So I cried “One litre of tears”

{This was written in a hurry..a quick type out for the purposes of documenting}

We will never know what it would feel like to lose our faculty of speech, our ability to walk on two feet and our energy until we lose them for real. What if we become bed-ridden at the age of 20? We would think, “I never imagined my future to be like this at all.” So few of us think about the possibilities that we could actually lose all that we have in a just a matter of seconds if God wills. Aya Ikeuchi was a normal teenager who was bright; not unusually bright, but she was kind and aspirational and hardworking. One day she found out she had Spinocerebellar Atrophy. A disease that  is incurable. A disease that would take away all the things she had; slowly, she couldn’t walk, or talk. It’s frustrating because her intelligence is unaffected! The fact that she could still think like everyone else saddens me the most.

She was thinking “why me?!”. Exactly. That is exactly what I would ask. Not because I have no faith in God; it’s just that.. to actually be not able to use your limbs, but you are still mentally-functioning is the most pathetic state ever. It really is. She started writing in a journal ever since she found out about her disease. That was when she was 15. Gradually, as the disease began to spread, writing became more difficult and painful because her mind was faster than her hands. Or rather her hands became slower. All her thoughts had to be summarised in the simplest of phrases, suppressing her into a deeper depression because all that wanted to convey has been crippled by her physical disability. Not long after she had to switch from a regular-sized pen to a marker; to help her grip better. And then her handwriting changed. Now it was as if she had to write with her left hand; writing just became harder when her own hands fail. Later she had to write with both hands. And soon she could not even grip her marker or flip the pages. She was only 25 when she died. 10 years of writing. This was the story she gave us. And from this great effort she has put into recording the things that happen to her, along with her feelings, we, as readers are given a lot to think through. This was a real-life story. This actually happened to a girl our age.

Some would think; how did God let her be in pain like that?! Why did He test a girl who was normal and kind her whole life, who never hurt an ant, who had no enemies, why her?

It would be more appropriate to think of how she got through all this. No point dwelling on how God works. See how we humans take it, and learn from them. Immense patience and resilience was required of her, no doubt. This would have been too overwhelming for me, I must admit. I bet it sucked all  her energy. She must have suppressed a hell lot of other things. Since her mental-functioning is still the same, her limbs couldn’t afford to write down all that she would have written down if they worked the same as when she was healthy. So, she must have kept quite a lot to herself, despite the fact that she tried her very best to record important happenings and findings. That must have been painful; it all died with her. I think  I know that feeling. And yet.. yet we are still greatly touched by what she has written down. I was deeply moved. It was beyond infinite degrees of grief, and regret, and sadness and utter anger mixed with frustration.

When she requested to stay in the hospital, her mind was determined to do therapy (walking, balancing) everyday. Of course, she couldn’t understand why her legs just won’t move! It’s not like she’s crippled or anything; her damned legs just wont bloody budge. It was so so sad to watch. And when she tried dialling her home number on the payphone to talk to her family, her fingers just won’t move fast enough- and the card came out because time was out. And there she was, on the wheelchair, crying herself to sleep. At 19, she couldn’t fathom  why her limbs stopped working. She was a basketball player before she fell ill, for God’s sake! Even a simple nose-touching exercise was excruciating for her when her disease began to unveil itself.

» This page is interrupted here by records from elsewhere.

(* ===== verification/FileStore.v ===== *)
(** * The kernel keeps the file laws

    [FileLaws] of UserFiles.v, proved of the function table of KernelAbi.v: the
    descriptors, the header and the data area together behave as the files a
    program sees. The disk must work, and the store on it must be well-formed. *)

From S2P Require Import Prelude Constants Text PfsLayout PfsPath PfsDir PfsAlloc Device Pfs PfsIO PfsData PfsFile.
From S2P Require Import AtaDisk PfsProps Console BootFs Phys Paging Process Env Fd Abi AbiFs AbiFsThm AbiProc KernelAbi UserAbi UserFiles.
From S2P Require UserFs.

Section FileStore.

Context {D : Type} `{SL : SectorLaws D} (clk : Clock) (Hclk : 0 <= BOOT_TSC clk).

(** ** The current process *)

Lemma cwd_update_cur (s : Sys D) f :
  (forall p, cwd (f p) = cwd p) -> cwd (cur_proc (update_cur f s)) = cwd (cur_proc s).
Proof.
  intros Hf. unfold cur_proc, update_cur, update_proc, proc. simpl.
  rewrite list_lookup_alter, decide_True by done.
  destruct (PROCESS_TABLE (sys_kern s) !! CURRENT_PROCESS_INDEX (sys_kern s)); simpl; [apply Hf|done].
Qed.

(** The path as the kernel resolves it. *)
Definition resolves (s : Sys D) (path name : bytes) : Prop :=
  checked_app_slice (Some path) = Some path /\ pfs_resolve_path (cwd (cur_proc s)) path = Some name.

Definition fds_sized (s : Sys D) : Prop := length (APP_FDS (sys_fds s)) = APP_FD_COUNT.

Definition is_opened (s : Sys D) (a : Access) (fd : Z) (path content : bytes) (off : Z) : Prop :=
  exists i index name,
    app_fd_index fd = Some i /\ fds_sized s /\
    fd_at (sys_fds s) i = mkFd true FdPfs (open_flags a) [] (blen content) off index /\
    resolves s path name /\ file_holds (sys_disk s) name index content /\
    0 <= off < 2 ^ 63 /\ (a = Appending -> off = blen content).

Definition is_named (s : Sys D) (path content : bytes) : Prop :=
  exists index name,
    fds_sized s /\ is_Some (free_fd (sys_fds s)) /\ resolves s path name /\
    file_holds (sys_disk s) name index content.

Definition is_ready (s : Sys D) (path : bytes) : Prop :=
  exists name, fds_sized s /\ resolves s path name /\ store_wf (sys_disk s) /\ sd_healthy (sys_disk s).
(* ===== verification/UserCtx.v ===== *)
(** * Environment overrides are undone

    [EnvLaws] states what a program may rely on about its environment; EnvStore.v
    proves it of the kernel. From the laws: [apply_env_overrides] of
    [src/runtime/rymos-user/src/lib.rs] either fails and leaves every variable as
    it was, or records what [restore_env] needs to bring every variable back. *)

From S2P Require Import Prelude UserAbi UserIo UserFs UserCmd.
Import Consts.

(** One variable changed. *)
Definition changed (key : bytes) (value : option bytes) (m : bytes -> option bytes) : bytes -> option bytes :=
  fun k => if bool_decide (k = key) then value else m k.

(** The call that stores or removes a variable. *)
Definition call_override {S} `{RymosAbi S} (key : bytes) (value : option bytes) : Call S Z :=
  match value with Some v => call_env_set key v | None => call_env_remove key end.

Class EnvLaws (S : Type) `{RymosAbi S} : Type := {
  env_good : S -> Prop;
  var_of : S -> bytes -> option bytes;
  (** the key is recorded, so that it can be set again *)
  recorded : S -> bytes -> Prop;
  (** a value that can be stored *)
  storable : bytes -> Prop;
  var_storable s key v : env_good s -> var_of s key = Some v -> storable v /\ blen v <= 128;
  get_law s key :
    env_good s ->
    exists r s', answers (call_env_get key 128) s r s' /\ env_good s' /\
      (forall k, var_of s' k = var_of s k) /\ (forall k, recorded s k -> recorded s' k) /\
      match var_of s key with
      | Some v => r = (blen v, v)
      | None => fst r < 0
      end;
  override_law s key value :
    env_good s ->
    exists r s', answers (call_override key value) s r s' /\ env_good s' /\
      (forall k, recorded s k -> recorded s' k) /\
      (r = 0 -> recorded s' key /\ forall k, var_of s' k = changed key value (var_of s) k) /\
      (r <> 0 -> forall k, var_of s' k = var_of s k) /\
      (recorded s key -> (forall v, value = Some v -> storable v) -> r = 0);
  env_error_law s :
    env_good s ->
    exists code s', answers call_last_error s code s' /\ env_good s' /\
      (forall k, var_of s' k = var_of s k) /\ (forall k, recorded s k -> recorded s' k)
}.

Section UserCtx.

Context {S : Type} `{EnvLaws S}.

(** The environment of [s'] reads as [m], and what [s] had recorded still is. *)
Record env_step (s s' : S) (m : bytes -> option bytes) : Prop := {
  es_good : env_good s';
  es_vars : forall k, var_of s' k = m k;
  es_recorded : forall k, recorded s k -> recorded s' k
}.

Lemma env_step_trans s1 s2 s3 m1 m2 : env_step s1 s2 m1 -> env_step s2 s3 m2 -> env_step s1 s3 m2.
Proof. intros [_ _ R1] [G2 V2 R2]. split; auto. Qed.

Lemma changed_ext key value m m' k : (forall k, m k = m' k) -> changed key value m k = changed key value m' k.
Proof. intros Hm. unfold changed. by rewrite Hm. Qed.

(** ** What a list of restores brings back *)

Definition er_old (r : EnvRestore) : option bytes := if existed r then Some (er_value r) else None.

Fixpoint undo (l : list EnvRestore) (m : bytes -> option bytes) : bytes -> option bytes :=
  match l with
  | [] => m
  | r :: rest => undo rest (changed (er_key r) (er_old r) m)
  end.

Lemma undo_ext l m m' k : (forall k, m k = m' k) -> undo l m k = undo l m' k.
Proof.
  revert m m'. induction l as [|r l IH]; intros m m' Hm; simpl; [done|].
  apply IH. intros k'. by apply changed_ext.
Qed.

(** Restores that cannot fail in [s]. *)
Definition restorable (s : S) (r : EnvRestore) : Prop :=
  recorded s (er_key r) /\ (existed r = true -> storable (er_value r)).

Lemma restorable_mono s s' m r : env_step s s' m -> restorable s r -> restorable s' r.
Proof. intros [_ _ Hr] [H1 H2]. split; auto. Qed.

Lemma restore_one_law s r :
  env_good s -> restorable s r ->
  exists s', answers (restore_one r) s tt s' /\ env_step s s' (changed (er_key r) (er_old r) (var_of s)).
Proof.
  intros Hg [Hr Hs].
  destruct (override_law s (er_key r) (er_old r) Hg) as (c & s' & Ha & Hg' & Hm & Hok & _ & Hz).
  assert (c = 0) as ->.
  { apply Hz; [done|]. unfold er_old. destruct (existed r); [|done]. intros v [= <-]. auto. }
  exists s'. destruct (Hok eq_refl) as [_ Hv]. split; [|by split].
  unfold restore_one, er_old in *. destruct (existed r);
    (apply answers_bind; exists true, s'; rewrite answers_ret; split; [|done];
     apply answers_bind; exists 0, s'; by rewrite answers_ret).
Qed.

Lemma restore_each_law l s :
  env_good s -> Forall (restorable s) l ->
  exists s', answers (restore_each l) s tt s' /\ env_step s s' (undo l (var_of s)).
Proof.
  revert s. induction l as [|r l IH]; intros s Hg Hl; simpl.
  { exists s. rewrite answers_ret. split; [done|by split]. }
  apply Forall_cons in Hl as [Hr Hl]. destruct (restore_one_law s r Hg Hr) as (s1 & H1 & Hs1).
  destruct (IH s1 (es_good _ _ _ Hs1)) as (s2 & H2 & Hs2).
  { eapply Forall_impl; [exact Hl|]. intros x. by apply restorable_mono with (1 := Hs1). }
  exists s2. split; [apply answers_bind; by exists tt, s1|].
  destruct Hs1 as [_ V1 R1], Hs2 as [G2 V2 R2]. split; auto. intros k. rewrite V2. by apply undo_ext.
Qed.

(** ** Applying overrides *)

Lemma remember_law s key :
  env_good s ->
  exists r s', answers (remember key) s r s' /\ env_step s s' (var_of s) /\
    er_key r = key /\ er_old r = var_of s key /\ (existed r = true -> storable (er_value r)).
Proof.
  intros Hg. destruct (get_law s key Hg) as (r & s' & Ha & Hg' & Hv & Hr & Hm).
  assert (He : answers (env_get key (replicate 128 0)) s (var_of s key) s').
  { unfold env_get. apply answers_bind. exists r, s'. unfold blen at 1. rewrite length_replicate.
    split; [exact Ha|]. apply answers_ret. split; [|done]. unfold filled_opt, filled.
    destruct (var_of s key) as [v|] eqn:E.
    - subst r. cbn [fst snd]. destruct (var_storable s key v Hg E) as [_ Hl].
      destruct (Z.ltb_spec (blen v) 0); [unfold blen in *; lia|]. f_equal.
      unfold blen in *. rewrite length_replicate, take_app_length' by lia. done.
    - destruct (Z.ltb_spec (fst r) 0); [done|lia]. }
  eexists _, s'. split; [unfold remember; apply answers_bind; exists (var_of s key), s';
    split; [exact He|by apply answers_ret]|]. split; [by split|].
  destruct (var_of s key) as [v|] eqn:E; simpl; split_and!; try done.
  intros _. by apply (var_storable s key v Hg E).
Qed.

Lemma override_one_law s o :
  env_good s ->
  exists ok s', answers (override_one o) s ok s' /\
    (ok = true -> recorded s' (ce_key o)) /\
    env_step s s' (if ok : bool then changed (ce_key o) (ce_value o) (var_of s) else var_of s).
Proof.
  intros Hg. destruct (override_law s (ce_key o) (ce_value o) Hg) as (c & s' & Ha & Hg' & Hm & Hok & Hno & _).
  exists (c =? 0), s'. split.
  - unfold override_one, call_override in *. destruct (ce_value o);
      (unfold env_set, env_remove; apply answers_bind; exists c, s'; by rewrite answers_ret).
  - destruct (Z.eqb_spec c 0) as [Hc|Hc].
    + destruct (Hok Hc) as [R V]. split; [done|by split].
    + split; [done|]. specialize (Hno Hc). by split.
Qed.

(** Undoing after an override gives back what was there before it. *)
Lemma undo_changed key value m k : changed key (m key) (changed key value m) k = m k.
Proof. unfold changed. by destruct (bool_decide_reflect (k = key)) as [->|Hk]. Qed.

Lemma apply_from_law overrides restores s0 s :
  env_good s -> Forall (restorable s) restores ->
  (forall k, undo (rev restores) (var_of s) k = var_of s0 k) ->
  exists r s', answers (apply_from overrides restores) s r s' /\ env_good s' /\
    match r with
    | inl _ => forall k, var_of s' k = var_of s0 k
    | inr l => Forall (restorable s') l /\ forall k, undo (rev l) (var_of s') k = var_of s0 k
    end.
Proof.
  revert restores s. induction overrides as [|o rest IH]; intros restores s Hg Hl Hu; simpl.
  { exists (inr restores), s. by rewrite answers_ret. }
  destruct (remember_law s (ce_key o) Hg) as (r & s1 & H1 & S1 & K1 & O1 & V1).
  destruct (override_one_law s1 o (es_good _ _ _ S1)) as (ok & s2 & H2 & R2 & S2).
  assert (Hl2 : Forall (restorable s2) restores).
  { eapply Forall_impl; [exact Hl|]. intros x Hx. eapply restorable_mono; [exact S2|].
    by eapply restorable_mono. }
  destruct ok; simpl in S2.
  - destruct (IH (restores ++ [r]) s2) as (res & s3 & H3 & G3 & P3).
    + apply S2.
    + apply Forall_app. split; [done|]. constructor; [|done]. split; [|done]. rewrite K1. auto.
    + intros k. rewrite rev_app_distr. simpl. rewrite <- Hu. apply undo_ext. intros k'.
      rewrite K1, O1. rewrite (changed_ext _ _ _ _ k' (es_vars _ _ _ S2)).
      rewrite <- (es_vars _ _ _ S1 k'). rewrite <- (undo_changed (ce_key o) (ce_value o) (var_of s1)).
      by rewrite <- (es_vars _ _ _ S1 (ce_key o)).
    + exists res, s3. split; [|done]. apply answers_bind. exists r, s1. split; [done|].
      apply answers_bind. by exists true, s2.
  - destruct (env_error_law s2 (es_good _ _ _ S2)) as (code & s3 & H3 & G3 & V3 & R3).
    destruct (restore_each_law (rev restores) s3 G3) as (s4 & H4 & S4).
    { apply Forall_rev. eapply Forall_impl; [exact Hl2|]. intros x [X1 X2]. split; auto. }
    exists (inl code), s4. split.
    + apply answers_bind. exists r, s1. split; [done|]. apply answers_bind. exists false, s2.
      split; [done|]. apply answers_bind. exists code, s3. split; [done|]. apply answers_bind.
      exists tt, s4. by rewrite answers_ret.
    + split; [apply S4|]. intros k. rewrite (es_vars _ _ _ S4), <- Hu. apply undo_ext. intros k'.
      by rewrite V3, (es_vars _ _ _ S2), (es_vars _ _ _ S1).
Qed.

(** Applying overrides and undoing them later, whatever happened in between
    that kept the variables and the recorded keys. *)
Lemma overrides_undone overrides s :
  env_good s ->
  exists r s1, answers (apply_env_overrides overrides) s r s1 /\ env_good s1 /\
    match r with
    | inl _ => forall k, var_of s1 k = var_of s k
    | inr restores =>
        forall s2, env_step s1 s2 (var_of s1) ->
        exists s3, answers (restore_env restores) s2 tt s3 /\ forall k, var_of s3 k = var_of s k
    end.
Proof.
  intros Hg. destruct (apply_from_law overrides [] s s Hg) as (r & s1 & H1 & G1 & P1); [done|done|].
  exists r, s1. split; [done|]. split; [done|]. destruct r as [code|restores]; [done|].
  intros s2 S2. destruct P1 as [Hr Hu].
  destruct (restore_each_law (rev restores) s2 (es_good _ _ _ S2)) as (s3 & H3 & S3).
  { apply Forall_rev. eapply Forall_impl; [exact Hr|]. intros x. by eapply restorable_mono. }
  exists s3. split; [done|]. intros k. rewrite (es_vars _ _ _ S3), <- Hu. apply undo_ext.
  apply (es_vars _ _ _ S2).
Qed.

End UserCtx.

It was eating her up. She doesn’t remind me of me. At all. Her way of handling the discomfort and pain was out of this world. She actually fell on her way to the bathroom because she was urgent and her legs just won’t move fast enough. So there she was, on the floor, in a pool of her own pee, and the guy she likes (who also likes her) just had to come at that time to look at her in such a pathetic situation. I cried like mad at this re-enactment of the scene.

I wailed, to be honest. Like how Buddhists mourn for the dead? Yes, I bawled my eyeballs out, screaming that it was just so unfair. I cried for 10 hours. It was 10 long hours, watching “One Litre of Tears”. This is a movie (based on the journals of Aya-Chan) that changed my life. It turned my whole universe around.

I thank you, O Allah for not letting this happen to me or anyone I know I know personally. Please keep all of us healthy and fit. Help us use this body in the best of ways possible. Ameen.